> **WHAT IS REQUIRED**
Write out exactly the lines of the entries below from the one holding "split; unfold outstanding in *." to the one holding "all: try (intros", inclusive, and leave out all other lines.

(Collection entries)
Lemma wp_bind {A B} (p : prog A) (f : A -> prog B) (Q : B -> toks -> Prop) R :
  wp p (fun a R' => wp (f a) Q R') R -> wp (pbind p f) Q R.
Proof.
  revert R. induction p as [A a|A C a k IH|A S C body IHb s k IHk]; intros R; cbn.
  - done.
  - apply act_spec_mono. intros b R'. apply IH.
  - intros (I & Hs & HI). exists I. split; [done|]. intros s' R' Hs'.
    eapply wp_mono, HI, Hs'. intros [s''|b] R''; [done|]. apply IHk.
Qed.

(** One turn of a loop. *)
Lemma wp_unfold {A S B} (body : S -> prog (S + B)) s (k : B -> prog A) Q R :
  wp (Loop body s k) Q R ->
  wp (pbind (body s) (fun r => match r with inl s' => Loop body s' k | inr b => k b end)) Q R.
Proof.
  intros (I & Hs & HI). apply wp_bind. eapply wp_mono, HI, Hs.
  intros [s'|b] R' Hr; cbn in *; [|done]. exists I. auto.
Qed.

End mono.

(** ** The part of the state the protocol is about *)
Record core := mkCore { c_id : Z; c_sock : Z; c_io : Z; c_flag : Z; c_send : Z }.
Record view := mkView {
  v_sess : list core;
  v_free : list Z;
  v_iocp : list completion;
  v_pend : list pending;
  v_lost : list event;
  v_ann : list Z;
}.

Definition core_of (s : SESSION) : core :=
  mkCore (sessionID s) (socket s) (ioCount s) (releaseFlag s) (sendFlag s).

(** The identifiers that have been made known. *)
Definition announced {P} (st : server P) : list Z := omap port_of (log st).

Definition view_of {P} (st : server P) : view :=
  mkView (core_of <$> sessionArr st) (freeSessionStack st) (iocp st) (pend st)
    (filter (fun e => accounting e = true) (log st)) (announced st).

Definition v_get (v : view) (i : Z) : option core :=
  if i <? 0 then None else v_sess v !! Z.to_nat i.
Definition v_set (v : view) (i : Z) (c : core) : view :=
  mkView (<[Z.to_nat i := c]> (v_sess v)) (v_free v) (v_iocp v) (v_pend v) (v_lost v) (v_ann v).

Lemma v_get_set v i j c c0 :
  v_get v i = Some c0 -> v_get (v_set v i c) j = if decide (j = i) then Some c else v_get v j.
Proof.
  unfold v_get, v_set. cbn. intros H. destruct (i <? 0) eqn:Hi; [done|].
  destruct (decide (j = i)) as [->|Hj].
  - rewrite Hi. apply list_lookup_insert_eq. eauto using lookup_lt_Some.
  - destruct (j <? 0) eqn:Hj0; [done|]. b2p. apply list_lookup_insert_ne. lia.
Qed.

(** ** Counting *)
Definition ind (b : bool) : nat := if b then 1%nat else 0%nat.
Definition count {A} (f : A -> bool) (l : list A) : nat := sum_list_with (fun x => ind (f x)) l.

Lemma count_app {A} (f : A -> bool) l k : count f (l ++ k) = (count f l + count f k)%nat.
Proof. apply sum_list_with_app. Qed.
Lemma count_cons {A} (f : A -> bool) x l : count f (x :: l) = (ind (f x) + count f l)%nat.
Proof. reflexivity. Qed.
Lemma count_nil {A} (f : A -> bool) : count f [] = 0%nat.
Proof. reflexivity. Qed.

Lemma count_pos {A} (f : A -> bool) l : (0 < count f l)%nat <-> exists x, x ∈ l /\ f x = true.
Proof.
  induction l as [|x l IH]; [split; [cbn; lia|intros (y & []%elem_of_nil & _)]|].
  rewrite count_cons. destruct (f x) eqn:E; cbn.
  - split; [exists x; set_solver|lia].
  - rewrite IH. split; [set_solver|]. intros (y & [->|]%elem_of_cons & ?); [congruence|eauto].
Qed.

(** ** Who holds a count, who owns a slot, who will release it *)
Definition pend_slot (io : pending) : Z := match io with PendRecv i _ | PendSend i => i end.
Definition is_release (c : completion) : bool :=
  bool_decide (lpOverlapped c = OvNull) && (dwTransferred c =? en_IOCP_JOB_RELEASE).
Definition is_recv (c : completion) : bool := match lpOverlapped c with OvRecv => true | _ => false end.
Definition is_send (c : completion) : bool := match lpOverlapped c with OvSend => true | _ => false end.
Definition comp_slot (c : completion) : Z := match pSession c with Some i => i | None => -1 end.

Definition lost_port (v : view) (i : Z) : nat :=
  count (fun e => match e with EvPortFailed j => j =? i | _ => false end) (v_lost v).
Definition busy (v : view) (i : Z) : nat :=
  count (fun io => pend_slot io =? i) (v_pend v) +
  count (fun c => negb (is_release c) && (comp_slot c =? i)) (v_iocp v).
Definition outstanding (v : view) (i : Z) : nat := busy v i + lost_port v i.
(** The outstanding receives and sends of a slot, with the finished ones nobody has
    taken. *)
Definition receiving (v : view) (i : Z) : nat :=
  count (fun io => match io with PendRecv j _ => j =? i | PendSend _ => false end) (v_pend v) +
  count (fun c => is_recv c && (comp_slot c =? i)) (v_iocp v).
Definition sending (v : view) (i : Z) : nat :=
  count (fun io => match io with PendSend j => j =? i | PendRecv _ _ => false end) (v_pend v) +
  count (fun c => is_send c && (comp_slot c =? i)) (v_iocp v).
Definition free_count (v : view) (i : Z) : nat := count (fun j => j =? i) (v_free v).
Definition claims (v : view) (i : Z) : nat :=
  count (fun c => is_release c && (comp_slot c =? i)) (v_iocp v) +
  count (fun e => match e with
                  | EvPostFailed job j => (job =? en_IOCP_JOB_RELEASE) && (j =? i)
                  | _ => false end) (v_lost v).

Lemma count_mono {A} (f g : A -> bool) l : (forall x, f x = true -> g x = true) -> (count f l <= count g l)%nat.
Proof.
  intros Hfg. induction l as [|x l IH]; [done|]. rewrite !count_cons. specialize (Hfg x).
  destruct (f x); [rewrite Hfg by done|destruct (g x)]; cbn; lia.
Qed.

Lemma receiving_le v i : (receiving v i + sending v i <= busy v i)%nat.
Proof.
  unfold receiving, sending, busy. induction (v_pend v) as [|io l IH]; rewrite ?count_nil, ?count_cons in *.
  - induction (v_iocp v) as [|c l IH]; rewrite ?count_nil, ?count_cons in *; [done|].
    assert ((ind (is_recv c && (comp_slot c =? i)%Z) + ind (is_send c && (comp_slot c =? i)%Z) <=
      ind (negb (is_release c) && (comp_slot c =? i)%Z))%nat); [|lia].
    unfold is_release, is_recv, is_send. case_bool_decide; destruct (lpOverlapped c), (comp_slot c =? i)%Z; try done; cbn; lia.
  - destruct io as [j b|j]; cbn [pend_slot]; destruct (j =? i)%Z; cbn [ind]; lia.
Qed.

(** A queued completion belongs to a slot in use, and a request without an
    overlapped structure is one of the two jobs. *)
Definition comp_ok (al : gset Z) (c : completion) : Prop :=
  exists i, pSession c = Some i /\ i ∈ al /\
    (lpOverlapped c = OvNull ->
       dwTransferred c = en_IOCP_JOB_SENDPOST \/ dwTransferred c = en_IOCP_JOB_RELEASE).

(** The invariant. [al] is the set of slots handed out at least once, [T] the
    tokens of all threads together. *)
Record inv (v : view) (al : gset Z) (T : toks) : Prop := mkInv {
  inv_io : forall i c, v_get v i = Some c -> c_io c = Z.of_nat (units T i + T (Tmp i) + outstanding v i);
  inv_live : forall i c, v_get v i = Some c -> (0 < units T i + outstanding v i)%nat -> c_flag c = 0 /\ i ∈ al;
  inv_rcv : forall i, (T (Rcv i) + receiving v i <= 1)%nat;
  inv_snd : forall i c, v_get v i = Some c -> (senders T i + sending v i <= if (c_send c =? 1)%Z then 1 else 0)%nat;
  inv_set : forall i c, v_get v i = Some c -> (0 < setups T i + lost_port v i)%nat ->
    (setups T i + lost_port v i = 1 /\ insides T i + busy v i = 0)%nat /\ (c_id c ∉ v_ann v);
  inv_new : forall i c, v_get v i = Some c -> has T (New i) -> u16 (c_id c) = i /\ (c_id c ∉ v_ann v);
  inv_range : forall i c, v_get v i = Some c -> c_io c < 2 ^ 32;
  inv_own : forall i c, v_get v i = Some c ->
    (owners T i + free_count v i)%nat = if decide (c_flag c = 0 /\ i ∈ al) then 0%nat else 1%nat;
  inv_flag : forall i c, v_get v i = Some c -> i ∈ al -> c_flag c = 0 \/ c_flag c = 1;
  inv_id : forall i c, v_get v i = Some c -> i ∈ al -> u16 (c_id c) = i;
  inv_sk : forall i c, v_get v i = Some c -> i ∈ al \/ has T (SkSet i) -> good_socket (c_sock c);
  inv_claim : forall i c, v_get v i = Some c -> i ∈ al -> c_flag c = 0 -> c_io c = 0 ->
    (0 < T (Obl i) + claims v i)%nat;
  inv_al : forall i, has T (Al i) -> i ∈ al;
  inv_an : forall id, has T (An id) -> id ∈ v_ann v;
  inv_ann : Forall (fun id => u16 id ∈ al) (v_ann v);
  inv_comp : Forall (comp_ok al) (v_iocp v);
  inv_pend : Forall (fun io => pend_slot io ∈ al) (v_pend v);
  inv_free : Forall (fun i => 0 <= i < 2 ^ 16) (v_free v);
  inv_dom : forall i, (0 < owners T i + free_count v i)%nat -> is_Some (v_get v i);
}.

(** Only the number of tokens in total counts, and not that of the tokens about packets. *)
Lemma inv_ext v al T T' : (forall x, pkt_tok x = false -> T x = T' x) -> inv v al T -> inv v al T'.
Proof.
  intros E []. assert (E1 : forall i, senders T i = senders T' i) by (intros; unfold senders; rewrite !E; done).
  assert (E2 : forall i, setups T i = setups T' i) by (intros; unfold setups; rewrite !E; done).
  assert (E3 : forall i, insides T i = insides T' i) by (intros; unfold insides; rewrite E1, !E; done).
  assert (E4 : forall i, units T i = units T' i) by (intros; unfold units; rewrite E2, E3, !E; done).
  assert (E5 : forall i, owners T i = owners T' i) by (intros; unfold owners; rewrite !E; done).
  assert (F : forall i, T (Tmp i) = T' (Tmp i) /\ T (Rcv i) = T' (Rcv i) /\ T (New i) = T' (New i) /\
    T (SkSet i) = T' (SkSet i) /\ T (Obl i) = T' (Obl i) /\ T (Al i) = T' (Al i) /\ T (An i) = T' (An i)).
  { intros i. rewrite !E by done. done. }
  split; unfold has in *; try done; intros i; destruct (F i) as (F1 & F2 & F3 & F4 & F5 & F6 & F7);
    rewrite <- ?E1, <- ?E2, <- ?E3, <- ?E4, <- ?E5, <- ?F1, <- ?F2, <- ?F3, <- ?F4, <- ?F5, <- ?F6, <- ?F7; eauto.
Qed.

(** The tokens of all threads after one thread changed its tokens. *)
Definition swap (T R R' : toks) : toks := fun x => (T x - R x + R' x)%nat.
Definition below (R T : toks) : Prop := forall x, (R x <= T x)%nat.

(** No counter of references, of a session or a packet, overflows, and no identifier is made a second time before
    the 48 bits of [_sessionCnt] have wrapped around. *)
Definition no_overflow {P B} (st : server P) (a : act B) : Prop :=
  match a with
  | IncIo i => forall s, sessionArr st !! Z.to_nat i = Some s -> ioCount s + 1 < 2 ^ 32
  | SetSessionID i v => v ∉ announced st
  | Packet p f => CNetPacket.refCount (packets st p) + 1 < 2 ^ 31
  | _ => True
  end.

(** The slots in use after an action. *)
Definition alloc_after {B} (a : act B) (al : gset Z) : gset Z :=
  match a with SetReleaseFlag i _ => {[i]} ∪ al | _ => al end.

(** ** Every action keeps the invariant *)
Ltac use_below :=
  repeat match goal with
  | Hb : below ?R ?T |- context [?R ?x] =>
      lazymatch goal with _ : (R x <= T x)%nat |- _ => fail | _ => pose proof (Hb x) end
  | Hb : below ?R ?T, H : context [?R ?x] |- _ =>
      lazymatch goal with _ : (R x <= T x)%nat |- _ => fail | _ => pose proof (Hb x) end
  end.
Ltac tok_dec x y :=
  lazymatch type of x with tok => idtac end;
  first [ rewrite !(decide_True (P := x = y)) by reflexivity
        | rewrite !(decide_False (P := x = y)) by discriminate
        | let E := fresh "E" in destruct (decide (x = y)) as [E|E]; [injection E as E; subst|] ].
Ltac tok_if :=
  match goal with
  | |- context [decide (?x = ?y)] => tok_dec x y
  | H : context [decide (?x = ?y)] |- _ =>
      lazymatch type of x with tok => idtac end; revert H; tok_dec x y; intros H
  end.
(** Tokens a thread does not change. *)
Ltac unchanged :=
  repeat match goal with
  | Hb : below ?R ?T |- context [(?T ?x - ?R ?x + ?R ?x)%nat] => rewrite (Nat.sub_add (R x) (T x) (Hb x))
  | Hb : below ?R ?T, H : context [(?T ?x - ?R ?x + ?R ?x)%nat] |- _ => rewrite (Nat.sub_add (R x) (T x) (Hb x)) in H
  end.
Ltac tok_cases :=
  unfold swap, tadd, tsub, tclr, has, inside, units, insides, senders, setups, owners, outstanding in *; cbn [ind andb negb pks unpks] in *;
  repeat tok_if; unchanged; use_below.
Ltac tok := intros; tok_cases; try tauto; solve [lia | left; lia | split_and!; lia].

(** Update of the core of one slot: only its own clauses are at stake. *)
Lemma inv_set_slot v al T i c c' al' T' :
  inv v al T -> v_get v i = Some c ->
  (forall k, has T' (Al k) -> has T (Al k) \/ (k = i /\ i ∈ al')) ->
  (forall k, has T' (SkSet k) -> has T (SkSet k) \/ (k = i /\ good_socket (c_sock c'))) ->
  (forall k, has T' (An k) -> has T (An k)) ->
  (forall x j, tok_slot x = Some j -> j <> i -> T' x = T x) ->
  (forall j, j <> i -> (j ∈ al' <-> j ∈ al)) -> (i ∈ al -> i ∈ al') ->
  (i ∈ al' -> (c_flag c' = 0 \/ c_flag c' = 1) /\ u16 (c_id c') = i /\ good_socket (c_sock c')) ->
  (good_socket (c_sock c) -> good_socket (c_sock c')) ->
  c_io c' = Z.of_nat (units T' i + T' (Tmp i) + outstanding v i) -> c_io c' < 2 ^ 32 ->
  (T' (Rcv i) + receiving v i <= 1)%nat ->
  (senders T' i + sending v i <= if (c_send c' =? 1)%Z then 1 else 0)%nat ->
  ((0 < setups T' i + lost_port v i)%nat ->
    (setups T' i + lost_port v i = 1 /\ insides T' i + busy v i = 0)%nat /\ (c_id c' ∉ v_ann v)) ->
  (has T' (New i) -> u16 (c_id c') = i /\ (c_id c' ∉ v_ann v)) ->
  ((0 < units T' i + outstanding v i)%nat -> c_flag c' = 0 /\ i ∈ al') ->
  (owners T' i + free_count v i)%nat = (if decide (c_flag c' = 0 /\ i ∈ al') then 0%nat else 1%nat) ->
  (i ∈ al' -> c_flag c' = 0 -> c_io c' = 0 -> (0 < T' (Obl i) + claims v i)%nat) ->
  inv (v_set v i c') al' T'.
Proof.
  intros [] Hc HpA HpS HpN Ho Hal Hal' Hi' Hsk Hio Hr Hrv Hsn Hst Hnw Hlv Hown Hcl.
  assert (Hu : forall j, j <> i -> insides T' j = insides T j /\ units T' j = units T j /\ senders T' j = senders T j /\
    setups T' j = setups T j /\ owners T' j = owners T j).
  { intros j Hj. unfold units, insides, senders, setups, owners.
    rewrite !(fun x Hx => Ho x j Hx Hj) by reflexivity. done. }
  assert (Hal2 : forall j, j ∈ al -> j ∈ al') by (intros j Hj; destruct (decide (j = i)) as [->|Hn]; [|apply Hal]; auto).
  split; unfold outstanding in *.
  all: try (intros j d; rewrite (v_get_set v i j c' c Hc); destruct (decide (j = i)) as [->|Hj];
    [intros [= <-]|intros Hd; try destruct (Hu j Hj) as (E1 & E2 & E3 & E4 & E5); rewrite ?E1, ?E2, ?E3, ?E4, ?E5; try rewrite !(Hal j Hj)]).
  all: try (rewrite ?(fun x Hx => Ho x j Hx Hj) by reflexivity).
  all: try change (free_count (v_set v i c') j) with (free_count v j).
  all: try done; eauto.
  - intros j. change (receiving (v_set v i c') j) with (receiving v j).
    destruct (decide (j = i)) as [->|Hj]; [done|]. rewrite (Ho (Rcv j) j eq_refl Hj). apply inv_rcv0.
  - unfold has. rewrite (Ho (New j) j eq_refl Hj). eauto.
  - rewrite (inv_own0 _ _ Hd). apply decide_ext. rewrite (Hal j Hj). done.
  - intros Hin. apply Hi', Hin.
  - intros Hin. apply Hi', Hin.
  - intros [Hin|[H|[_ H]]%HpS]; [apply Hi', Hin| |done]. eauto.
  - intros [|[H|[]]%HpS]; [eauto|eauto|done].
  - intros j [H|[-> H]]%HpA; eauto.
  - eapply Forall_impl; [exact inv_ann0|]. auto.
  - eapply Forall_impl; [exact inv_comp0|]. intros k (j & ? & ? & ?). exists j. auto.
  - eapply Forall_impl; [exact inv_pend0|]. cbn. auto.
  - intros j. rewrite (v_get_set v i j c' c Hc). destruct (decide (j = i)) as [->|Hj]; [eauto|].
    destruct (Hu j Hj) as (_ & _ & _ & _ & ->). apply inv_dom0.
Qed.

> **ANSWER SECTION**
  split; unfold outstanding in *.
  all: try (intros j d; rewrite (v_get_set v i j c' c Hc); destruct (decide (j = i)) as [->|Hj];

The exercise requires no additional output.